### Record extracts

(** ** C1 and C10: the kill switch *)

(** C1, as the code has it.  On an engine whose [tau_panic] is not 0, take a
    tick whose snapshot is in the panic zone, or has a stability above 12 or
    below -1.  If the call returns, as it does whenever the callbacks raise
    nothing but subclasses of [Exception], the kill switch has fired and the
    engine that the call leaves behind has the state of a fresh [reset]:
    stability, both accumulators and the panic level are 0, every dwell time
    and the total time are 0, and the history buffer is empty.  Otherwise a
    callback of the snapshot's zone has raised something that is no
    [Exception]: the call raises it before the safety monitor runs, the kill
    switch does not fire, and the engine keeps the tick, snapshot and
    stability, without any reset. *)
Theorem C1_kill_switch_resets
  self now now_reset errors exceptions panic_events av :
  tau_panic self <> 0 ->
  let m := snapshot_of self now (map_error_to_signal (Py.or_empty errors))
             (map_exception_to_signal (Py.or_empty exceptions))
             (panic_value self (Py.or_empty panic_events)) av in
  let outcome := update self now now_reset errors exceptions panic_events av in
  zone m = PANIC \/ current_stability m > 12 \/ current_stability m < -1 ->
  (snd outcome = Py.Ok m \/ exists e, snd outcome = Py.Raise e) /\
  (snd outcome = Py.Ok m ->
   kill_switch_fired self (fst outcome) /\
   engine_state (fst outcome) = (0, 0, 0, 0, map (fun _ => 0) all_zones, 0, []) /\
   (forall pre t, engine_state (fst outcome) = engine_state (reset pre t))) /\
  (callbacks_raise_Exception self -> snd outcome = Py.Ok m) /\
  (forall e,
      snd outcome = Py.Raise e ->
      Py.is_Exception e = false /\
      (exists cb, In cb (zone_callbacks self (zone m)) /\ cb m = Some e) /\
      ~ kill_switch_fired self (fst outcome) /\
      stability (fst outcome) = current_stability m /\
      history (fst outcome)
      = Py.deque_append (history_size self) (history self) m).
Proof.
  intros Htau m outcome Hk.
  pose proof (update_outcome self now now_reset errors exceptions panic_events av
                Htau) as Hout.
  cbv zeta in Hout. fold m in Hout. fold outcome in Hout.
  split; [|split; [|split]].
  - destruct Hout as [Hok|(e & He & _)]; [now left|right; now exists e].
  - intros Hok.
    assert (H : update self now now_reset errors exceptions panic_events av
                = (fst outcome, Py.Ok m)).
    { subst outcome. rewrite <- Hok. now destruct (update _ _ _ _ _ _ _). }
    split; [now apply (kill_switch_fired_iff _ _ _ _ _ _ _ _ _ H)|].
    apply update_cases in H
      as (P & cb_logs & mon_logs & _ & _ & _ & _ & [[_ ->]|[Hn _]]);
      [|now destruct Hn].
    split; [|intros pre t]; reflexivity.
  - intros Hcb. subst outcome.
    now rewrite (update_total self now now_reset errors exceptions panic_events av
                   Htau Hcb).
  - intros e He. destruct Hout as [Hok|(e' & He' & Hrest)]; [congruence|].
    assert (e' = e) by congruence. subst e'. exact Hrest.
Qed.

### Aim of the exercise
Only the lines from the one with "- intros Hcb. subst outcome." through the last line of the records belong in the answer, each copied exactly.

### Your solution
  - intros Hcb. subst outcome.
    now rewrite (update_total self now now_reset errors exceptions panic_events av
                   Htau Hcb).
  - intros e He. destruct Hout as [Hok|(e' & He' & Hrest)]; [congruence|].
    assert (e' = e) by congruence. subst e'. exact Hrest.
Qed.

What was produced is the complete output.